5. sharts ◴[] No.36809526[source]
The thing about product marketing is that it is almost always greatly exaggerated at best and borderline (if not outright) lies at worst.
6. xyzzy_plugh ◴[] No.36809571[source]
I think fly.io is pretty incredible but I can't help but feeling they're doomed to follow in heroku's footsteps (unclear if good or bad). They've built some pretty wild stuff and I can't help but wonder if they're overcooking the ocean instead of just solving problems for their users.

Durable and available storage are all they really need to draw me away from big cloud providers but this combined with their answer to S3 being "use S3 or run minio" means I'll never take them seriously.

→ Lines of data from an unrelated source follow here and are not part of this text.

(** * PsyNeuLink: utility functions and projection wiring

    A shallow embedding of [Functions/Utility.py],
    [Functions/Projections/Projection.py] and
    [Functions/Projections/Mapping.py].

    Numbers.  The entries of a numpy array are 64-bit integers, whose
    arithmetic wraps around, or binary64 floating-point numbers, whose
    arithmetic rounds to nearest even and has infinities and NaN
    ([Scalar], on the Standard Library's [SpecFloat]).  The numbers that
    Contradiction compares are exact rationals ([Qc]).

    Exceptions.  A Python call either returns a value or raises; a raised
    exception is an [exn] and a call is a [result].  Code that mutates shared
    objects (the projection lists of a state) runs in a state-and-exception
    monad in which the store survives a raise, as it does in Python. *)

From Stdlib Require Import ZArith QArith Qcanon List Bool Lia SpecFloat.
From stdpp Require Import base gmap list strings.

Import ListNotations.
Local Open Scope Qc_scope.

(* ================================================================== *)
(** ** Numbers as numpy computes with them *)
(* ================================================================== *)

Module Scalar.

(** binary64: 53 bits of mantissa, infinities at the exponent 1024. *)
Definition prec : Z := 53%Z.
Definition emax : Z := 1024%Z.

(** The int64 that an integer is reduced to when a result does not fit. *)
Definition wrap (z : Z) : Z := ((z + 2 ^ 63) mod 2 ^ 64 - 2 ^ 63)%Z.

(** An entry of an array, a numpy scalar or a Python number: an integer
    ([int64], Python's [int]) or a float ([float64], Python's [float]).  A
    Python [int] is taken within the range of [int64], where numpy computes
    with it as with an [int64]; what numpy does with a larger one depends on
    its version and is not modelled. *)
Inductive scalar : Type :=
| I64 (z : Z)
| F64 (f : spec_float).

(** The entries of one array have one type, all integers or all floats:
    numpy turns a list that mixes them into an array of floats.  [box] makes
    a scalar of an entry of the type [d], so that the arrays of the program
    are the lists [map box v]. *)
Inductive dtype : Type :=
| int64
| float64.

Definition entry (d : dtype) : Type :=
  match d with
  | int64 => Z
  | float64 => spec_float
  end.


(** The float nearest to an integer, ties to even. *)
Definition of_Z (z : Z) : spec_float := binary_normalize prec emax z 0 false.

(** The float [m * 2^e]. *)
Definition float_of (m e : Z) : scalar :=
  F64 (binary_normalize prec emax m e false).

Definition fzero : scalar := F64 (S754_zero false).
Definition fone : scalar := float_of 1 0.

(** Type promotion: an operation on two integers is an integer operation;
    as soon as one operand is a float, the other is converted. *)
Definition to_float (x : scalar) : spec_float :=
  match x with
  | I64 z => of_Z z
  | F64 f => f
  end.

(** [x + y] and [x * y] of numpy scalars and array entries. *)
Definition add (x y : scalar) : scalar :=
  match x, y with
  | I64 a, I64 b => I64 (wrap (a + b))
  | _, _ => F64 (SFadd prec emax (to_float x) (to_float y))
  end.

Definition mul (x y : scalar) : scalar :=
  match x, y with
  | I64 a, I64 b => I64 (wrap (a * b))
  | _, _ => F64 (SFmul prec emax (to_float x) (to_float y))
  end.

(** [x - y] of two Python numbers: integers are subtracted exactly. *)
Definition py_sub (x y : scalar) : scalar :=
  match x, y with
  | I64 a, I64 b => I64 (a - b)
  | _, _ => F64 (SFsub prec emax (to_float x) (to_float y))
  end.

(** An [int64] within its range. *)
Definition in_int64 (z : Z) : Prop := (- 2 ^ 63 <= z < 2 ^ 63)%Z.




End Scalar.
Import Scalar(scalar(..)).

(* ================================================================== *)
(** ** Python values and exceptions *)
(* ================================================================== *)

Module Py.

(** The exception classes that the modelled code raises, directly or
    through the interpreter and numpy. *)
Inductive exn : Type :=
| UtilityError
| ProjectionError
| TypeError
| ValueError
| AttributeError
| IndexError
| ReferenceError.


Inductive result (A : Type) : Type :=
| Ok (a : A)
| Raise (e : exn).
Arguments Ok {A} a.
Arguments Raise {A} e.

Definition bind {A B} (r : result A) (k : A -> result B) : result B :=
  match r with
  | Ok a => k a
  | Raise e => Raise e
  end.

This is a bad look folks, not sure how you can walk back days of silence and hiding threads. Just open an issue and talk to your users.

replies(2): >>36809844 #>>36809908 #
7. marban ◴[] No.36809579[source]
They're less humble in communicating other things https://fly.io/blog/we-raised-a-bunch-of-money/
replies(2): >>36809630 #>>36809870 #
8. aledalgrande ◴[] No.36809594[source]
Wondering if for small/bootstrapped projects there's any alternative people suggest? Fly has a nice UX and accessible prices, but it's unstable at best. I use the big clouds at work, but for personal they are $$$. Also I want to keep devops tending asymptotically to zero.
replies(6): >>36809634 #>>36809757 #>>36809923 #>>36809986 #>>36810231 #>>36817346 #
9. orangepurple ◴[] No.36809597[source]
AWS support replies back to your messages when they feel like it. Their support is just as shady but they have better uptime for sure
replies(2): >>36809668 #>>36809933 #
10. mrcwinn ◴[] No.36809630[source]
I could not agree more. When I read this my immediate thought was — all that money, and none spent on product marketing or copywriting. Oof.
11. gowthamgts12 ◴[] No.36809634[source]
Although, i have never used them, you can explore railway.app. it is the closest to fly.io and never heard any bad things.

I personally at the moment use digitalocean without any issues, but there's always the maintenance overhead of managing a server yourself.

replies(2): >>36809768 #>>36812801 #
12. mrcwinn ◴[] No.36809640[source]
Yes, this. It's tough when you've already played your "we messed up but we're making it right" card, and then you continue to not have it right.
replies(1): >>36809864 #
13. spiderice ◴[] No.36809650[source]
There is now a response to the support thread from Fly[1]:

> Hi Folks,

> Just wanted to provide some more details on what happened here, both with the thread and the host issue.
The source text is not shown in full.